* **WHAT THE EXERCISE ASKS**
Where a line in the material below has the string "Hsym", please report it.

(ENTRIES PROVIDED Opens)

(* ===== verification/LexerText.v ===== *)
(** * The tokens of a text

    What the lexer reads from the text of a token: identifiers, integers and
    fractions, characters, string literals and punctuation.  A text [t] stands
    at position [i] of the source when [drop i s = t ++ k], and an atom ends
    where [k] begins with a delimiter. *)

From stdpp Require Import base numbers gmap list.
From Stdlib Require Import ZArith QArith Strings.Byte.
From S2P Require Import Prelude RaftTypes Float64 BigNum Number NumberFacts Text Symbols Diag Lexer LexerFacts.

Local Open Scope crab_scope.
Local Open Scope nat_scope.

(** What may follow an atom. *)
Definition ends (k : bytes) : Prop := match k with [] => True | b :: _ => is_delimiter b = true end.

(** A text that begins no white space and no comment. *)
Definition solid (t : bytes) : bool :=
  match t with
  | [] => false
  | b :: r => negb (is_whitespace b) && negb (b ≟ ";"%byte) &&
              negb ((b ≟ "#"%byte) && (head r ≟ Some "|"%byte))
  end.

Section text.
Context (f : FileId) (s : bytes) (Hs : str_ok s).

Notation at_ i := (MkLexer f s i).

Lemma drop_app_step {A} (l : list A) i t k : drop i l = t ++ k → drop (i + length t) l = k.
Proof. intros Hd. rewrite <-drop_drop, Hd. by rewrite drop_app_length. Qed.

Lemma lookup_after {A} (l : list A) i t k : drop i l = t ++ k → l !! (i + length t) = head k.
Proof.
  intros Hd%drop_app_step. destruct k as [|x k]; [| by eapply lookup_of_drop].
  apply lookup_ge_None. by apply drop_nil_inv in Hd.
Qed.

Lemma text_bound i t k : drop i s = t ++ k → t ≠ [] → i + length t ≤ length s.
Proof.
  intros Hd Ht. apply (f_equal length) in Hd. rewrite length_drop, length_app in Hd.
  destruct t; [done |]. cbn in *. lia.
Qed.

Lemma take_text i t k : drop i s = t ++ k → take (i + length t - i) (drop i s) = t.
Proof. intros Hd. rewrite Hd. replace (i + length t - i) with (length t) by lia. apply take_app_length. Qed.

Lemma ends_at_char i t k : drop i s = t ++ k → t ≠ [] → ends k → at_char s (i + length t).
Proof.
  intros Hd Ht Hk. apply stop_at_char; [done | by eapply text_bound |].
  intros b Hb. rewrite (lookup_after _ _ _ _ Hd) in Hb. destruct k as [|c k]; [done |].
  injection Hb as ->. by apply ascii_not_continuation, delimiter_ascii.
Qed.

Lemma head_at_char i b t k : drop i s = (b :: t) ++ k → (Byte.to_N b < 128)%N → at_char s i.
Proof. intros Hd Hb. eapply ascii_at_char; [done | by eapply lookup_of_drop | done]. Qed.

(** ** White space *)

Lemma skip_solid i t k : drop i s = t ++ k → t ≠ [] → solid (t ++ k) = true →
  skip_whitespace_and_comments (at_ i) = Some (at_ i, inr ()).
Proof.
  intros Hd Ht Hsol. unfold skip_whitespace_and_comments. cbn [skip_loop]. rewrite peek_at.
  destruct t as [|b t]; [done |]. rewrite (lookup_of_drop _ _ b (t ++ k)) by done.
  cbn in Hsol. apply andb_true_iff in Hsol as [[Hw Hc]%andb_true_iff Hh].
  apply negb_true_iff in Hw, Hc, Hh. rewrite Hw, Hc.
  assert (peek2 (at_ i) = head (t ++ k)) as Hp.
  { unfold peek2. cbn. pose proof (lookup_after s i [b] (t ++ k) Hd) as Hl. by rewrite Nat.add_1_r in Hl. }
  by rewrite Hp, Hh.
Qed.

(** Skipping goes on after a byte of white space. *)
Lemma skip_space i b : s !! i = Some b → is_whitespace b = true →
  skip_whitespace_and_comments (at_ i) = skip_whitespace_and_comments (at_ (S i)).
Proof.
  intros Hb Hw. unfold skip_whitespace_and_comments. rewrite !rest_at, (lookup_drop_cons _ _ _ Hb).
  cbn [length]. remember (S (length (drop (S i) s))) as fuel. cbn [skip_loop].
  by rewrite peek_at, Hb, Hw, (bump_at _ _ _ _ Hb).
Qed.

(** White space before a token: none, or one space. *)
Definition gap (ws : bytes) : Prop := ws = [] ∨ ws = lit " ".

Context {B R : Type} `{HB : BigInt B, HBL : !BigIntLaws B, HR : !BigRational R B, HRL : !BigRationalLaws R B}.

Notation num := (Number B R).
Notation Token := (Token B R).

Lemma next_token_gap i ws b t k syms :
  gap ws → drop i s = ws ++ (b :: t) ++ k → solid ((b :: t) ++ k) = true →
  next_token (B := B) (R := R) (at_ i) syms = token_at (at_ (i + length ws)) syms b.
Proof.
  intros Hws Hd Hsol. unfold next_token.
  assert (skip_whitespace_and_comments (at_ i) = Some (at_ (i + length ws), inr ())) as ->.
  { destruct Hws as [-> | ->].
    - cbn [length]. rewrite Nat.add_0_r. by apply (skip_solid i (b :: t) k).
    - change (drop i s = " "%byte :: (b :: t) ++ k) in Hd.
      rewrite (skip_space i " "%byte) by (done || by eapply lookup_of_drop). rewrite Nat.add_1_r.
      apply (skip_solid _ (b :: t) k); [by eapply drop_step | done..]. }
  rewrite peek_at, (lookup_after s i ws ((b :: t) ++ k)) by done. done.
Qed.

Lemma next_token_end i ws syms : gap ws → drop i s = ws →
  next_token (B := B) (R := R) (at_ i) syms = Some (at_ (i + length ws), syms, inr (TEof, span (at_ 0) (i + length ws) (i + length ws))).
Proof.
  intros Hws Hd. unfold next_token.
  assert (∀ j, drop j s = [] → skip_whitespace_and_comments (at_ j) = Some (at_ j, inr ()) ∧ s !! j = None) as Hend.
  { intros j Hj. assert (s !! j = None) as Hn by (apply lookup_ge_None; by apply drop_nil_inv).
    unfold skip_whitespace_and_comments. cbn [skip_loop]. by rewrite peek_at, Hn. }
  assert (skip_whitespace_and_comments (at_ i) = Some (at_ (i + length ws), inr ()) ∧ s !! (i + length ws) = None)
    as [-> Hn].
  { destruct Hws as [-> | ->].
    - cbn. rewrite Nat.add_0_r. by apply Hend.
    - change (drop i s = [" "%byte]) in Hd. rewrite (skip_space i " "%byte) by (done || by eapply lookup_of_drop). rewrite Nat.add_1_r.
      apply Hend. by eapply drop_step. }
  by rewrite peek_at, Hn.
Qed.

(** ** Punctuation *)

Lemma one_byte_text i b k syms t : drop i s = b :: k →
  one_byte (B := B) (R := R) (at_ i) syms i t = Some (at_ (S i), syms, inr (t, span (at_ 0) i (S i))).
Proof. intros Hd. unfold one_byte. by rewrite (bump_at _ _ _ b) by (by eapply lookup_of_drop). Qed.

(** ** Identifiers *)

(** A name that is read as an identifier. *)
Definition plain_name (t : bytes) : bool :=
  match t with
  | [] => false
  | b :: r =>
      forallb (λ b, negb (is_delimiter b)) t &&
      (is_initial_ident b ||
       (is_sign b && match r with
                     | [] => true
                     | c :: _ => negb (is_digit c) && negb (c ≟ "."%byte) && negb (is_special (Some r))
                     end) ||
       ((b ≟ "."%byte) && match r with [] => false | c :: _ => negb (is_digit c) end))
  end.

Lemma to_delimiter_text i t k : drop i s = t ++ k → Forall (λ b, is_delimiter b = false) t → ends k →
  to_delimiter (at_ i) = at_ (i + length t).
Proof.
  intros Hd Ht Hk. unfold to_delimiter. rewrite rest_at. eapply bump_while_prefix; [done | |].
  - eapply Forall_impl; [done |]. intros b Hb. by rewrite Hb.
  - destruct k as [|b k]; [done |]. cbn in Hk. by rewrite Hk.
Qed.

Lemma read_identifier_text i b t k syms sym :
  drop i s = (b :: t) ++ k → (Byte.to_N b < 128)%N →
  Forall (λ b, is_delimiter b = false) (b :: t) → ends k →
  SymbolTable.lookup_name syms (b :: t) = Some sym →
  read_identifier (B := B) (R := R) (at_ i) syms i =
  Some (at_ (i + length (b :: t)), syms, inr (TIdentifier sym, span (at_ 0) i (i + length (b :: t)))).
Proof.
  intros Hd Hb Ht Hk Hsym. unfold read_identifier. rewrite (to_delimiter_text i (b :: t) k) by done.
  cbn [lx_src lx_pos].
  rewrite slice_at_char; [| by eapply head_at_char | by eapply ends_at_char | lia].
  by rewrite (take_text i (b :: t) k), (intern_found _ _ _ Hsym).
Qed.

Lemma token_at_initial l syms b : is_initial_ident b = true →
  token_at (B := B) (R := R) l syms b = read_identifier l syms (lx_pos l).
Proof. by destruct b. Qed.

Lemma token_at_sign l syms b : is_sign b = true →
  token_at (B := B) (R := R) l syms b = sign_token l syms (lx_pos l).
Proof. by destruct b. Qed.

Lemma token_at_digit l syms b : is_digit b = true →
  token_at (B := B) (R := R) l syms b = keep syms (read_number l (lx_pos l)).
Proof. by destruct b. Qed.

(** The literals [inf.0] and [nan.0] hold no delimiter. *)
Lemma special_bytes r : is_special (Some r) = true →
  length r = 5 ∧ Forall (λ b, is_delimiter b = false) r.
Proof.
  unfold is_special. intros [Hx%bool_decide_eq_true|Hx%bool_decide_eq_true]%orb_true_iff; injection Hx as ->;
    (split; [done | by repeat constructor]).
Qed.

(** After a sign, a name that is not one of the literals is none of them with a
    delimiter after it. *)
Lemma not_special j r k : drop j s = r ++ k → Forall (λ b, is_delimiter b = false) r → ends k →
  is_special (Some r) = false →
  is_special (get_range s j 5) &&
  match s !! (j + 5) with Some b => is_delimiter b | None => true end = false.
Proof.
  intros Hd Hr Hk Hns. unfold get_range. destruct (j + 5 <=? length s) eqn:Hle; [| done].
  apply Nat.leb_le in Hle.
  destruct (is_special (Some (take 5 (drop j s)))) eqn:Hsp; [| done]. cbn [andb].
  destruct (special_bytes _ Hsp) as [_ Hnd]. rewrite Hd in Hnd, Hsp.
  destruct (lt_eq_lt_dec (length r) 5) as [[Hlt|Heq]|Hgt].
  - exfalso. rewrite take_app_ge in Hnd by lia. apply Forall_app in Hnd as [_ Hnd].
    apply (f_equal length) in Hd. rewrite length_drop, length_app in Hd.
    destruct k as [|c k]; cbn in Hd; [lia |]. destruct (5 - length r) eqn:Hn; [lia |]. cbn in Hnd.
    inversion_clear Hnd. cbn in Hk. congruence.
  - exfalso. rewrite <-Heq, take_app_length in Hsp. congruence.
  - rewrite <-lookup_drop, Hd, lookup_app_l by lia.
    destruct (lookup_lt_is_Some_2 r 5) as [b Hb]; [lia |]. rewrite Hb.
    exact (Forall_lookup_1 _ _ _ _ Hr Hb).
Qed.

Lemma peek2_text i b t k : drop i s = (b :: t) ++ k → peek2 (at_ i) = head (t ++ k).
Proof. intros Hd. unfold peek2. cbn. pose proof (lookup_after s i [b] (t ++ k) Hd) as Hl. by rewrite Nat.add_1_r in Hl. Qed.

Lemma delimiter_not_number b : is_delimiter b = true → is_digit b || (b ≟ "."%byte) = false.
Proof. by destruct b. Qed.

Lemma sign_kind b : is_sign b = true → is_initial_ident b = false ∧ (b ≟ "."%byte) = false.
Proof. by destruct b. Qed.

Lemma sign_identifier_text i b r k syms sym :
  drop i s = (b :: r) ++ k → is_sign b = true → plain_name (b :: r) = true →
  Forall (λ b, is_delimiter b = false) (b :: r) → ends k →
  SymbolTable.lookup_name syms (b :: r) = Some sym →
  sign_token (B := B) (R := R) (at_ i) syms i =
  Some (at_ (i + length (b :: r)), syms, inr (TIdentifier sym, span (at_ 0) i (i + length (b :: r)))).
Proof.
  intros Hd Hb Hp Ht Hk Hsym. rewrite <-(read_identifier_text i b r k syms sym) by (done || by apply sign_ascii).
  assert (drop (S i) s = r ++ k) as Hd1 by (by eapply drop_step).
  assert (is_special (Some r) = false ∧
          match r ++ k with [] => True | c :: _ => is_digit c || (c ≟ "."%byte) = false end) as [Hns Hc].
  { cbn in Hp. rewrite Hb in Hp. apply andb_true_iff in Hp as [_ Hp].
    destruct (sign_kind b Hb) as [Hi Hdot].
    rewrite Hi, Hdot in Hp. cbn in Hp. rewrite orb_false_r in Hp. destruct r as [|c r].
    - split; [done |]. cbn. destruct k as [|c k]; [done |]. by apply delimiter_not_number.
    - apply andb_true_iff in Hp as [[H1 H2]%andb_true_iff H3].
      apply negb_true_iff in H1, H2, H3. split; [done |]. cbn. by rewrite H1, H2. }
  unfold sign_token. rewrite (peek2_text i b r k Hd). inversion_clear Ht as [|?? _ Hr]. cbn [lx_src lx_pos].
  rewrite (not_special (S i) r k) by done. destruct (r ++ k) as [|c t]; [done |]. cbn [head]. by rewrite Hc.
Qed.

Lemma dot_identifier_text i r k syms sym :
  drop i s = ("."%byte :: r) ++ k → plain_name ("."%byte :: r) = true →
  Forall (λ b, is_delimiter b = false) ("."%byte :: r) → ends k →
  SymbolTable.lookup_name syms ("."%byte :: r) = Some sym →
  dot_token (B := B) (R := R) (at_ i) syms i =
  Some (at_ (i + length ("."%byte :: r)), syms, inr (TIdentifier sym, span (at_ 0) i (i + length ("."%byte :: r)))).
Proof.
  intros Hd Hp Ht Hk Hsym. rewrite <-(read_identifier_text i "."%byte r k syms sym) by done.
  unfold dot_token. rewrite (peek2_text i _ r k Hd). cbn in Hp. apply andb_true_iff in Hp as [_ Hp].
  destruct r as [|c r]; [done |]. cbn in Hp. cbn [app head]. apply negb_true_iff in Hp. rewrite Hp.
  inversion_clear Ht as [|?? _ Hr]. inversion_clear Hr as [|?? Hc _]. by rewrite Hc.
Qed.

(** A plain name is read as its symbol. *)
Lemma identifier_text i ws t k syms sym :
  gap ws → drop i s = ws ++ t ++ k → plain_name t = true → ends k →
  SymbolTable.lookup_name syms t = Some sym →
  next_token (B := B) (R := R) (at_ i) syms =
  Some (at_ (i + length ws + length t), syms,
        inr (TIdentifier sym, span (at_ 0) (i + length ws) (i + length ws + length t))).
Proof.
  intros Hws Hd Hp Hk Hsym. destruct t as [|b r]; [done |].
  assert (drop (i + length ws) s = (b :: r) ++ k) as Hd1 by (by eapply drop_app_step).
  assert (Forall (λ b, is_delimiter b = false) (b :: r)) as Ht.
  { apply Forall_forall. intros c Hc. cbn [plain_name] in Hp. apply andb_true_iff in Hp as [Hp _].
    rewrite forallb_forall in Hp. apply list_elem_of_In, Hp in Hc. by apply negb_true_iff in Hc. }
  assert (is_initial_ident b = true ∨ is_sign b = true ∨ b = "."%byte) as Hb.
  { cbn [plain_name] in Hp. apply andb_true_iff in Hp as [_ [[Hi|[Hsg _]%andb_true_iff]%orb_true_iff|
      [Hdot%bool_decide_eq_true _]%andb_true_iff]%orb_true_iff]; auto. }
  rewrite (next_token_gap i ws b r k) by (done || by destruct b; destruct Hb as [|[|]]).
  destruct Hb as [Hi|[Hsg| ->]].
  - rewrite token_at_initial by done. apply (read_identifier_text _ b r k); auto with ascii.
  - rewrite token_at_sign by done. by apply sign_identifier_text with k.
  - by apply dot_identifier_text with k.
Qed.

End text.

(ENTRIES PROVIDED Closes)

* **WRITTEN REPLY**
  intros Hd Hb Ht Hk Hsym. unfold read_identifier. rewrite (to_delimiter_text i (b :: t) k) by done.
  by rewrite (take_text i (b :: t) k), (intern_found _ _ _ Hsym).
  intros Hd Hb Hp Ht Hk Hsym. rewrite <-(read_identifier_text i b r k syms sym) by (done || by apply sign_ascii).
  intros Hd Hp Ht Hk Hsym. rewrite <-(read_identifier_text i "."%byte r k syms sym) by done.
  intros Hws Hd Hp Hk Hsym. destruct t as [|b r]; [done |].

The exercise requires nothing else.